Le lendemain de la première, il lut les journaux avec une rapidité qui n’avait rien de méprisant, et qui marquait surtout une hâte fiévreuse de voir tout, tout ce qu’on disait de lui. Il passait sur l’analyse de la pièce, se ruait goulument sur les épithètes, s’assurait qu’on avait fait une part convenable, pas trop exagérée, aux interprètes. Puis, l’après-midi, il se rendait au théâtre, pour savoir ce que le directeur pensait de la presse du matin… Il y avait, dans la rue, une automobile et un coupé de maître. Il entra donc par le vestibule du théâtre, et regarda furtivement les clients qui étaient en train de consulter le plan du théâtre. Mme Lefuzel, la buraliste, sourit à l’auteur.

Celui-ci s’approcha, pour savoir exactement ce que signifiait ce sourire, si c’était de la politesse ou de la satisfaction.

Mme Lefuzel était une personne extrêmement digne. Elle avait des bandeaux d’un blond immuable, qui ne craignaient certainement rien du temps injurieux. Son visage ovale, un peu gonflé, semblait en margarine.
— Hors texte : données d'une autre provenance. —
(** The world an outcome leaves, and the exception when there is one. *)
Definition world_of {A} (o : outcome A) : World :=
  match o with Ok _ w => w | Raise _ w => w end.

Definition raised {A} (o : outcome A) : option PyExc :=
  match o with Ok _ _ => None | Raise e _ => Some e end.

(** Lift a collaborator's result. *)
Definition of_called {A} (c : called A) : M A :=
  match c with Returned a => ret a | Raised e => raise e end.

(** *** Streamlit, [print], files, [uuid4] *)

Definition st (call text : string) : M unit := modify (log (St call text)).
Definition st_audio (data : bytes) : M unit := modify (log (StAudio data)).
Definition print (text : string) : M unit := modify (log (Print text)).

(** [os.path.exists(path)]. *)
Definition os_path_exists (path : string) : M bool :=
  fun w => Ok (bool_decide (is_Some (fs w !! path))) w.

(** [with open(path, "wb") as f: f.write(data)].  The directories the script
    writes to are made at start-up by [os.makedirs]; disk failures are not
    modelled, so the write puts [data] at [path]. *)
Definition write_file (path : string) (data : bytes) : M unit :=
  modify (fun w => log (Wrote path data) (set_fs <[path := data]> w)).

(** [uuid.uuid4()]: the next identifier of the world's entropy. *)
Definition uuid4 : M Uuid.UUID :=
  fun w => Ok (entropy w (drawn w)) (draw w).

(** ** numpy and scipy.io.wavfile *)

Module Np.

(** A value of dtype [int16]. *)
Definition is_int16 (z : Z) : Prop := -32768 <= z <= 32767.

Definition to_int16 (v : Z) : Z := if v <? 32768 then v else v - 65536.

(** The elements of a buffer read as little-endian [int16], two bytes each
    (the byte order of the hosts the script runs on). *)
Fixpoint int16_array (bs : bytes) : list Z :=
  match bs with
  | lo :: hi :: rest => to_int16 (Py.unpack_u16 lo hi) :: int16_array rest
  | _ => []
  end.

(** [np.frombuffer(buffer, np.int16)]: numpy refuses a buffer whose size is
    not a multiple of the element size. *)
Definition frombuffer_int16 (buffer : bytes) : M (list Z) :=
  if Nat.even (length buffer) then ret (int16_array buffer)
  else raise (mkExc "ValueError"
                "buffer size must be a multiple of element size").

(** [a.tobytes()] of an [int16] array, little-endian. *)
Definition tobytes_int16 (a : list Z) : bytes := flat_map Py.pack_u16 a.

(** [a.nbytes]. *)
Definition nbytes_int16 (a : list Z) : Z := 2 * Z.of_nat (length a).

End Np.

(** What [scipy.io.wavfile.write] does with data whose file does not fit
    the 32-bit size fields of a RIFF file depends on the release installed,
    and the script pins none: older releases raise [ValueError], newer ones
    write a file in the RF64 layout.  The interface gives, for a rate and an
    [int16] array of that size, the bytes of the file written or the
    exception raised. *)
Class Scipy := {
  wavfile_write_oversized : Z -> list Z -> called bytes
}.

Module Wavfile.

(** The header fields [scipy.io.wavfile.write] computes for a
    one-dimensional [int16] array. *)
Definition format_tag : Z := 1.          (* WAVE_FORMAT.PCM *)
Definition channels : Z := 1.            (* data.ndim == 1 *)
Definition bit_depth : Z := 16.          (* itemsize * 8 *)

Definition fmt_chunk_data (rate : Z) : bytes :=
  Py.pack_u16 format_tag ++ Py.pack_u16 channels ++ Py.pack_u32 rate
  ++ Py.pack_u32 (rate * (bit_depth / 8) * channels)
  ++ Py.pack_u16 (channels * (bit_depth / 8)) ++ Py.pack_u16 bit_depth.
(** * A tree node with parent and children links (src/node.js)

    The class [Node] of src/node.js is embedded over an explicit store of node
    objects.  A node is known by its address in the store; its [properties]
    object holds the id, the content, the parent link and the array of
    children.  Methods that only read take the store; methods that mutate
    are computations of the state-and-error monad [M]. *)

From Stdlib Require Import ZArith Lia.
From stdpp Require Import base option list strings.

Set Warnings "-register-all".

Open Scope string_scope.
Open Scope list_scope.

(** ** Values and results of the language *)

Module JS.

(** Addresses of node objects in the store. *)
Abbreviation loc := nat.

(** The values a node can hold as id or content, and the records that
    [encode] builds and [parse] reads.
    - numbers are the integers, plus [VNaN];
    - [VNode a] is a reference to the node object at address [a];
    - [VRef l] is a reference to any other object, known by its identity
      only: it has no property called id, content or nodes and cannot be
      iterated;
    - [VArr] and [VObj] are array and object literals known by what they
      hold; their identity is not tracked, so they stand for objects that
      nothing else refers to. *)
Inductive value : Type :=
| VUndefined
| VNull
| VBool (b : bool)
| VNum (z : Z)
| VNaN
| VStr (s : string)
| VRef (l : nat)
| VNode (a : loc)
| VArr (xs : list value)
| VObj (fields : list (string * value)).

(** The language types of the values. *)
Inductive type : Type :=
| TUndefined | TNull | TBoolean | TNumber | TString | TObject.

Definition type_of (v : value) : type :=
  match v with
  | VUndefined => TUndefined
  | VNull => TNull
  | VBool _ => TBoolean
  | VNum _ | VNaN => TNumber
  | VStr _ => TString
  | VRef _ | VNode _ | VArr _ | VObj _ => TObject
  end.

(** [v === w]: no conversion; values of different types are never equal,
    [NaN] is equal to nothing, objects are equal when they are the same
    object. *)
Definition strict_eq (v w : value) : bool :=
  match v, w with
  | VUndefined, VUndefined => true
  | VNull, VNull => true
  | VBool a, VBool b => Bool.eqb a b
  | VNum a, VNum b => (a =? b)%Z
  | VStr a, VStr b => String.eqb a b
  | VRef a, VRef b => (a =? b)%nat
  | VNode a, VNode b => (a =? b)%nat
  | _, _ => false
  end.

(** What a call can throw.  [TypeError] is the language's; [Exhausted]
    says that the recursion budget of the model ran out (the program
    overflows its stack or never returns); [Dangling] says that an address
    is not in the store, which no program can observe. *)
Inductive error : Type := TypeError | Exhausted | Dangling.

Inductive result (A : Type) : Type :=
| Ok (a : A)
| Throw (e : error).
Arguments Ok {A} a.
Arguments Throw {A} e.

#[global] Instance result_ret : MRet result := λ A a, Ok a.
#[global] Instance result_bind : MBind result :=
  λ A B f m, match m with Ok a => f a | Throw e => Throw e end.
#[global] Instance result_fmap : FMap result :=
  λ A B f m, match m with Ok a => Ok (f a) | Throw e => Throw e end.

(** [array[k]]: the element at index [k], [undefined] outside the array. *)
Definition array_get {A} (inj : A → value) (array : list A) (k : Z) : value :=
  if (k <? 0)%Z then VUndefined
  else match array !! Z.to_nat k with
       | Some x => inj x
       | None => VUndefined
       end.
Ses yeux, très clairs, dédaignaient de s’abriter sous le moindre sourcil.

Quelle existence mystique que celle de Mme Lefuzel ! Elle est dans son petit bureau comme dans un petit sanctuaire. On ne connaît d’elle que son torse… Vous rappelez-vous cette histoire d’Eugène Chavette ? Un monsieur aime pendant sept ans une caissière de restaurant. Il est séparé d’elle par sept tables d’habitués, dont il faut déposséder un à un les occupants. Au bout de sept années, il parvient à la table qui avoisine la caisse. Il peut, sans compromettre la dame, lui parler longuement de son amour. Et, quand il a réussi à l’amener à un rendez-vous, il s’aperçoit qu’elle a deux jambes de bois.

Mme Lefuzel n’a pas de jambe de bois. Mais quand elle sort de son tabernacle, on ne la reconnaît plus. On n’eût jamais cru qu’elle fût si petite. Et puis elle a un chapeau à plumes tout à fait imprévu. Évidemment, elle n’est pas faite pour marcher, mais pour trôner. Il faut qu’elle soit sans chapeau, comme une personne incontestablement chez elle. On dirait, une fois hors de sa caisse, une tortue sans sa carapace, si cette comparaison n’avait quelque chose de déplaisant.

L’auteur s’approche de Mme Lefuzel, encouragé par son sourire. Il attend qu’elle lui dise que ça va bien. Mais Mme Lefuzel se met à faire des comptes sur un petit morceau de papier. L’auteur essaie d’apercevoir ces chiffres… Ils sont nombreux, sur la même ligne. Il espère que c’est le total de la location. Mais il y en a cinq… Il n’est pas possible que ce soit cela… Ça ferait des dizaines de mille francs. Brusquement, Mme Lefuzel coupe le total par une virgule. Ce sont des centaines de francs…

Il se risque à demander :

— Est-ce que vous travaillez un peu ?

— Très bien, monsieur ; très bien !

Et elle ajoute ces quelques mots, assez fâcheux :

— La saison n’est pas bonne. Et il ne faut pas être trop exigeant.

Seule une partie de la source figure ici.